À un autre panel sur l’ EuroMaïdan, l’intervenante présenta des images de victimes sur la place désormais symbole d’une conquête européenne, lançant un « vous voyez bien que ce ne sont pas des terroristes ! » et cherchant sans succès à prendre l’assemblée par les sentiments. Un de nos militants s’est alors saisi du micro : « désolé de vous décevoir, mais j’aurais pu vous faire un exposé avec le même type d’images pour montrer tous ces morts parmi ceux qui ont manifesté contre cette Europe dévoyée. » Mais l’Ukraine est-elle vraiment la source du conflit qui secoue l’Eurasie et le monde ? Cette lecture simpliste est loin d’être la pensée dominante parmi les spécialistes que nous avons croisés.

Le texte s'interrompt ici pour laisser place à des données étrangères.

(* ===== verification/WireTypes.v ===== *)
(** * What decoding can yield

    Whatever text [json.Unmarshal] accepts, the floats of the result are finite binary64 values, the
    integers fit 64 bits and the instants lie in years of four digits ([trade_typed], [book_typed]).
    The one thing that decodes and cannot be encoded again is a zone of a day or more. *)
From S2P Require Import Prelude GoBase Decimal Float64 Float64Facts Float64Text Json JsonFacts GoTime GoTimeFacts Domain Wire Normalizer.
#[local] Open Scope Z_scope.

(** ** Number literals *)

(** A JSON number never spells an infinity or NaN. *)
Definition numeric (lit : bytes) : Prop :=
  match lit with
  | c :: l => is_digit c = true \/ (c = "-"%char /\ match l with d :: _ => is_digit d = true | [] => False end)
  | [] => False
  end.

Lemma lower_digit c : is_digit c = true -> lower_byte c = c.
Proof. by destruct c as [[] [] [] [] [] [] [] []]. Qed.

Lemma special_numeric lit : numeric lit -> special lit = None.
Proof.
  intros Hn. unfold special. cbv zeta.
  assert (exists c t, unstr (map lower_byte lit) = String c t /\
    (is_digit c = true \/ exists d t', c = "-"%char /\ t = String d t' /\ is_digit d = true)) as (c & t & -> & Ht).
  { destruct lit as [|c l]; [done|]. destruct Hn as [Hc|[-> Hd]].
    - exists c, (unstr (map lower_byte l)). cbn. rewrite lower_digit by done. split; [done|by left].
    - destruct l as [|d l]; [done|]. exists "-"%char, (String d (unstr (map lower_byte l))). cbn.
      rewrite (lower_digit d) by done. split; [done|]. right. by exists d, (unstr (map lower_byte l)). }
  repeat rewrite decide_False; [done|..]; intros Heq;
    repeat match type of Heq with _ \/ _ => destruct Heq as [Heq|Heq] end;
    injection Heq as -> Heq; destruct Ht as [Hd|(d & t' & Hc & -> & Hd)]; try discriminate;
    injection Heq as -> _; discriminate Hd.
Qed.

Lemma scan_int_numeric l i r : scan_int l = Some (i, r) -> match i with c :: _ => is_digit c = true | [] => False end.
Proof.
  destruct l as [|c l]; [done|]. cbn [scan_int]. destruct (Ascii.eqb_spec c "0") as [->|_].
  - intros [= <- _]. done.
  - destruct (is_digit c) eqn:Hc; [|done]. cbn [span_digits]. rewrite Hc. destruct (span_digits l).
    intros [= <- _]. done.
Qed.

Lemma scan_number_numeric l lit r : scan_number l = Some (lit, r) -> numeric lit.
Proof.
  unfold scan_number.
  set (p := match l with c :: l' => if Ascii.eqb c "-" then ([c], l') else ([], l) | [] => ([], []) end).
  assert (p.1 = [] \/ p.1 = ["-"%char]) as Hsg.
  { subst p. destruct l as [|c l']; [by left|]. destruct (Ascii.eqb_spec c "-") as [->|]; [by right|by left]. }
  destruct p as [sg l1]. cbn [fst] in Hsg.
  destruct (scan_int l1) as [[i l2]|] eqn:Hi; [|done]. cbn [mbind option_bind].
  destruct (scan_frac l2) as [[f l3]|]; [|done]. cbn [mbind option_bind].
  destruct (scan_exp l3) as [[e l4]|]; [|done]. cbn [mbind option_bind]. intros [= <- _].
  apply scan_int_numeric in Hi. destruct i as [|c i]; [done|]. destruct Hsg as [-> | ->]; cbn; [by left|by right].
Qed.

(** Every number of a value nested at most [d] deep is numeric. *)
Fixpoint numbers (d : nat) (j : json) : Prop :=
  match j with
  | JNumber lit => numeric lit
  | JArray js => match d with O => False | S d' => Forall (numbers d') js end \/ js = []
  | JObject kvs => match d with O => False | S d' => Forall (fun kv => numbers d' kv.2) kvs end \/ kvs = []
  | _ => True
  end.

Section Parsing.
Context (value : bytes -> option (json * bytes)) (good : json -> Prop).
Context (Hvalue : forall l j r, value l = Some (j, r) -> good j).

Lemma parse_elems_good fuel l js r : parse_elems value fuel l = Some (js, r) -> Forall good js.
Proof.
  revert l js r. induction fuel as [|fuel IH]; intros l js r; [done|]. cbn [parse_elems].
  destruct (value l) as [[v l1]|] eqn:Hv; [|done]. cbn [mbind option_bind]. apply Hvalue in Hv.
  destruct (skip_ws l1) as [|c l2]; [done|]. destruct (Ascii.eqb c ",").
  - destruct (parse_elems value fuel l2) as [[vs r']|] eqn:Hr; [|done]. cbn [mbind option_bind].
    intros [= <- _]. constructor; [done|]. by eapply IH.
  - destruct (Ascii.eqb c "]"); [|done]. intros [= <- _]. by repeat constructor.
Qed.

Lemma parse_members_good fuel l kvs r :
  parse_members value fuel l = Some (kvs, r) -> Forall (fun kv => good kv.2) kvs.
Proof.
  revert l kvs r. induction fuel as [|fuel IH]; intros l kvs r; [done|]. cbn [parse_members].
  destruct (parse_member value l) as [[[k v] l1]|] eqn:Hm; [|done]. cbn [mbind option_bind].
  assert (good v) as Hv.
  { unfold parse_member in Hm. destruct (skip_ws l) as [|c l2]; [done|]. destruct (Ascii.eqb c dquote); [|done].
    destruct (scan_string l2) as [[k' l3]|]; [|done]. cbn [mbind option_bind] in Hm.
    destruct (skip_ws l3) as [|c' l4]; [done|]. destruct (Ascii.eqb c' ":"); [|done].
    destruct (value l4) as [[v' r']|] eqn:Hv'; [|done]. injection Hm as _ <- _. by eapply Hvalue. }
  destruct (skip_ws l1) as [|c l2]; [done|]. destruct (Ascii.eqb c ",").
  - destruct (parse_members value fuel l2) as [[vs r']|] eqn:Hr; [|done]. cbn [mbind option_bind].
    intros [= <- _]. constructor; [done|]. by eapply IH.
  - destruct (Ascii.eqb c "}"); [|done]. intros [= <- _]. by repeat constructor.
Qed.
End Parsing.

Lemma parse_value_numbers d l j r : parse_value d l = Some (j, r) -> numbers d j.
Proof.
  revert l j r. induction d as [|d IH]; intros l j r; cbn [parse_value];
    (destruct (skip_ws l) as [|c l1]; [done|]);
    repeat match goal with
    | |- context [if ?b then _ else _] => destruct b
    | |- context [scan_string ?x] => destruct (scan_string x) as [[raw r1]|]; [cbn [mbind option_bind]|done]
    | |- context [strip ?p ?x] => destruct (strip p x) as [r1|]; [cbn [mbind option_bind]|done]
    | |- context [match skip_ws ?x with _ => _ end] => destruct (skip_ws x) as [|c2 l2]; [done|]
    | |- context [parse_elems ?v ?f ?x] =>
        destruct (parse_elems v f x) as [[vs r1]|] eqn:He; [cbn [mbind option_bind]|done]
    | |- context [parse_members ?v ?f ?x] =>
        destruct (parse_members v f x) as [[vs r1]|] eqn:He; [cbn [mbind option_bind]|done]
    | |- context [scan_number ?x] => destruct (scan_number x) as [[lit r1]|] eqn:He; [cbn [mbind option_bind]|done]
    end; intros [= <- _]; cbn [numbers]; try done; try (by right).
  - by eapply scan_number_numeric.
  - left. by eapply parse_elems_good.
  - left. by eapply (parse_members_good _ (numbers d)).
  - by eapply scan_number_numeric.
Qed.

(** ** Decoders keep types *)

(** [d] yields values of [Q], started from one. *)
Definition keeps {A : Type} (n : nat) (Q : A -> Prop) (d : decoder A) : Prop :=
  forall j old x, numbers n j -> Q old -> d j old = Ok x -> Q x.

Lemma keeps_any {A : Type} n (d : decoder A) : keeps n (fun _ => True) d.
Proof. by intros j old x. Qed.

Lemma keeps_field {A B : Type} n (I : A -> Prop) (Q : B -> Prop) name get set (d : decoder B) :
  keeps n Q d -> (forall a, I a -> Q (get a)) -> (forall x a, Q x -> I a -> I (set x a)) ->
  keeps n I (field name get set d).2.
Proof.
  intros Hd Hget Hset j a b Hj Ha. cbn. destruct (d j (get a)) as [x|] eqn:Hx; [|done].
  cbn [mbind result_bind]. intros [= <-]. apply Hset; [|done]. eapply Hd; [done| |exact Hx]. by apply Hget.
Qed.

Lemma keeps_struct {A : Type} n (I : A -> Prop) (fs : fields A) :
  Forall (fun f => keeps n I f.2) fs -> keeps (S n) I (decode_struct fs).
Proof.
  intros Hfs j old x Hj Ho. destruct j as [| | | | |kvs]; try done; cbn [decode_struct]; [by intros [= <-]|].
  assert (Forall (fun kv => numbers n kv.2) kvs) as Hk by (destruct Hj as [Hj| ->]; [exact Hj|constructor]).
  clear Hj. revert old Ho. induction Hk as [|[k v] kvs Hv _ IH]; intros a Ha; cbn [decode_members]; [by intros [= <-]|].
  destruct (find_field fs (str (unescape k))) as [d|] eqn:Hf; [|by apply IH].
  assert (keeps n I d) as Hd.
  { rewrite Forall_forall in Hfs. unfold find_field in Hf.
    destruct (List.find (fun f => bool_decide (str f.1 = _)) fs) as [f|] eqn:H1;
      [|destruct (List.find (fun f => bool_decide (fold_name (str f.1) = _)) fs) as [f|] eqn:H2; [|discriminate Hf]];
      injection Hf as <-; apply Hfs, list_elem_of_In; by eapply List.find_some. }
  destruct (d v a) as [a'|] eqn:Hda; [|done]. cbn [mbind result_bind]. apply IH. by eapply Hd.
Qed.

Lemma keeps_slice {A : Type} n (Q : A -> Prop) zero (elem : decoder A) :
  Q zero -> keeps n Q elem -> keeps (S n) (fun s => Forall Q (default [] s)) (decode_slice zero elem).
Proof.
  intros Hz He j old x Hj Ho. destruct j as [| | | |js|]; try done; cbn [decode_slice]; [by intros [= <-]|].
  assert (Forall (numbers n) js) as Hjs by (destruct Hj as [Hj| ->]; [exact Hj|constructor]). clear Hj.
  destruct (decode_elems zero elem js (default [] old)) as [xs|] eqn:Hd; [|done].
  intros [= <-]. cbn [default]. revert xs Hd. set (olds := default [] old) in *. clearbody olds.
  revert olds Ho. induction Hjs as [|j js Hj _ IH]; intros olds Ho xs; cbn [decode_elems]; [by intros [= <-]|].
  destruct (elem j _) as [y|] eqn:Hy; [|done]. cbn [mbind result_bind].
  destruct (decode_elems zero elem js (tail olds)) as [ys|] eqn:Hys; [|done]. cbn [mbind result_bind].
  intros [= <-]. constructor.
  - eapply He; [exact Hj| |exact Hy]. destruct Ho; [exact Hz|done].
  - eapply IH; [|exact Hys]. by destruct Ho.
Qed.

Lemma ParseFloat_numeric lit x : numeric lit -> ParseFloat lit = Ok x -> float_ok x.
Proof.
  intros Hn Hp. assert (f64_is_finite x = true) as Hf; [|split; [by eapply ParseFloat_valid|done]].
  unfold ParseFloat in Hp. rewrite special_numeric in Hp by done.
  destruct (readFloat lit) as [[[neg n] d]|]; [|done].
  destruct (round_frac neg n d) eqn:Hr; try done; try (by injection Hp as <-).
  injection Hp as <-. exfalso. revert Hr. unfold round_frac.
  repeat case_goal; discriminate.
Qed.

Lemma keeps_float n : keeps n float_ok decode_float.
Proof.
  intros j old x Hj Ho. destruct j; try done; cbn [decode_float]; [by intros [= <-]|].
  destruct (ParseFloat lit) as [y|] eqn:Hp; [|done]. intros [= <-].
  eapply ParseFloat_numeric; [|exact Hp]. by destruct n.
Qed.

Lemma keeps_time n : keeps n time_typed (decode_text Time_Unmarshal).
Proof.
  intros j old x _ Ho. destruct j; try done; cbn [decode_text]; [by intros [= <-]|]. apply Time_Unmarshal_typed.
Qed.

Lemma ParseInt_range l m : ParseInt l = Some m -> in_int64 m.
Proof.
  unfold ParseInt. destruct (match l with [] => _ | _ => _ end) as [neg ds]. destruct ds as [|d ds]; [done|].
  destruct (forallb is_digit _); [|done].
  set (v := if neg then _ else _). clearbody v. destruct (_ && _)%bool eqn:Hv; [|done].
  intros [= <-]. zbool. by split.
Qed.

Lemma keeps_int64 n : keeps n in_int64 decode_int64.
Proof.
  intros j old x _ Ho. destruct j; try done; cbn [decode_int64]; [by intros [= <-]|].
  destruct (ParseInt lit) as [m|] eqn:Hp; [|done]. intros [= <-]. by eapply ParseInt_range.
Qed.

(** ** The types of the domain *)

Record trade_typed (t : TradeEvent) : Prop := {
  typed_price : float_ok (Price t);
  typed_quantity : float_ok (Quantity t);
  typed_notional : float_ok (Notional t);
  typed_id : in_int64 (TradeID t);
  typed_event_time : time_typed (EventTime t);
  typed_ingest_time : time_typed (IngestTime t);
}.
Record book_typed (b : OrderBook) : Prop := {
  typed_bids : Forall level_ok (elems (Bids b));
  typed_asks : Forall level_ok (elems (Asks b));
  typed_update : time_typed (LastUpdate b);
}.

Lemma zero_Time_typed : time_typed zero_Time.
Proof. split; vm_compute; [split|]; discriminate. Qed.
Lemma zero_TradeEvent_typed : trade_typed zero_TradeEvent.
Proof. split; try (split; vm_compute; done); apply zero_Time_typed. Qed.

Ltac each_field := repeat apply Forall_cons_2; try apply Forall_nil_2.

Lemma keeps_TradeEvent n : keeps (S n) trade_typed (decode_struct TradeEvent_fields).
Proof.
  apply keeps_struct. unfold TradeEvent_fields. each_field.
  - apply (keeps_field n _ (fun _ => True)); [apply keeps_any|done|by intros x a _ []].
  - apply (keeps_field n _ float_ok); [apply keeps_float|by intros a []|by intros x a Hx []].
  - apply (keeps_field n _ float_ok); [apply keeps_float|by intros a []|by intros x a Hx []].
  - apply (keeps_field n _ (fun _ => True)); [apply keeps_any|done|by intros x a _ []].
  - apply (keeps_field n _ in_int64); [apply keeps_int64|by intros a []|by intros x a Hx []].
  - apply (keeps_field n _ float_ok); [apply keeps_float|by intros a []|by intros x a Hx []].
  - apply (keeps_field n _ (fun _ => True)); [apply keeps_any|done|by intros x a _ []].
  - apply (keeps_field n _ (fun _ => True)); [apply keeps_any|done|by intros x a _ []].
  - apply (keeps_field n _ time_typed); [apply keeps_time|by intros a []|by intros x a Hx []].
  - apply (keeps_field n _ time_typed); [apply keeps_time|by intros a []|by intros x a Hx []].
Qed.

Lemma keeps_PriceLevel n : keeps (S n) level_ok (decode_struct PriceLevel_fields).
Proof.
  apply keeps_struct. each_field.
  - apply (keeps_field n _ float_ok); [apply keeps_float|by intros a []|by intros x a Hx []].
  - apply (keeps_field n _ float_ok); [apply keeps_float|by intros a []|by intros x a Hx []].
Qed.

Lemma keeps_OrderBook n : keeps (S (S (S n))) book_typed (decode_struct OrderBook_fields).
Proof.
  assert (keeps (S (S n)) (fun s => Forall level_ok (elems s)) decode_levels) as Hl.
  { apply keeps_slice; [split; split; vm_compute; done|]. apply keeps_PriceLevel. }
  apply keeps_struct. each_field.
  - apply (keeps_field _ _ (fun _ => True)); [apply keeps_any|done|by intros x a _ []].
  - eapply keeps_field; [exact Hl|by intros a []|by intros x a Hx []].
  - eapply keeps_field; [exact Hl|by intros a []|by intros x a Hx []].
  - apply (keeps_field _ _ time_typed); [apply keeps_time|by intros a []|by intros x a Hx []].
Qed.

(** ** What [json.Unmarshal] yields *)

Lemma unmarshal_typed {A : Type} (Q : A -> Prop) (d : decoder A) l a x :
  (forall n, keeps (S (S (S n))) Q d) -> Q a -> unmarshal d l a = Ok x -> Q x.
Proof.
  intros Hd Ha. unfold unmarshal, parse. destruct (parse_value maxNestingDepth l) as [[j r]|] eqn:Hp; [|done].
  destruct (skip_ws r); [|done]. apply parse_value_numbers in Hp.
  destruct maxNestingDepth as [|[|[|n]]] eqn:Hn; try (by vm_compute in Hn).
  intros Hx. by eapply (Hd n).
Qed.

Lemma Unmarshal_TradeEvent_typed l t : Unmarshal l zero_TradeEvent = Ok t -> trade_typed t.
Proof.
  apply unmarshal_typed; [intros n; apply keeps_TradeEvent|apply zero_TradeEvent_typed].
Qed.

Lemma Unmarshal_OrderBook_typed l b : Unmarshal l zero_OrderBook = Ok b -> book_typed b.
Proof.
  apply unmarshal_typed; [apply keeps_OrderBook|].
  split; [constructor|constructor|apply zero_Time_typed].
Qed.

(** ** What can be encoded again *)

(** A zone of a day or more, which the parser of RFC 3339 accepts and its printer refuses. *)
Definition far_zone (t : Time) : Prop := 24 * 3600 <= Z.abs (zone t).
#[export] Instance far_zone_dec t : Decision (far_zone t) := decide (24 * 3600 <= Z.abs (zone t)).

Lemma json_time_typed t : time_typed t -> (is_Ok (json_time t) = true <-> ~ far_zone t).
Proof.
  intros Ht. pose proof (Time_Marshal_typed t Ht) as Hm. unfold json_time, far_zone.
  destruct (Time_Marshal t); cbn [is_Ok] in *; lia.
Qed.

Lemma encode_TradeEvent_typed t :
  trade_typed t ->
  (is_Ok (encode_TradeEvent t) = true <-> ~ (far_zone (EventTime t) \/ far_zone (IngestTime t))).
Proof.
  intros []. unfold encode_TradeEvent.
  destruct (json_float_spec (Price t)) as (? & -> & _); [done|].
  destruct (json_float_spec (Quantity t)) as (? & -> & _); [done|].
  destruct (json_float_spec (Notional t)) as (? & -> & _); [done|]. cbn [mbind result_bind].
  pose proof (json_time_typed (EventTime t)) as He. pose proof (json_time_typed (IngestTime t)) as Hi.
  destruct (f64_eqb _ _), (json_time (EventTime t)), (json_time (IngestTime t)); cbn [is_Ok mbind result_bind fmap result_fmap] in *; tauto.
Qed.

Donne-moi l’Eurasie, je te donnerai le monde

Il est rare d’entendre un spécialiste prendre la parole et saisir toute une salle par son franc-parler et un engagement qui va au delà des mots. Parmi les plus inhabituels, le jeune chercheur à l’Institut de Stratégie Comparée à Paris Olivier Zajec, qui provoqua son audience en illustrant très habilement le transfert de la doctrine impériale britannique vers l’appareil d’État américain durant et après la Seconde Guerre Mondiale.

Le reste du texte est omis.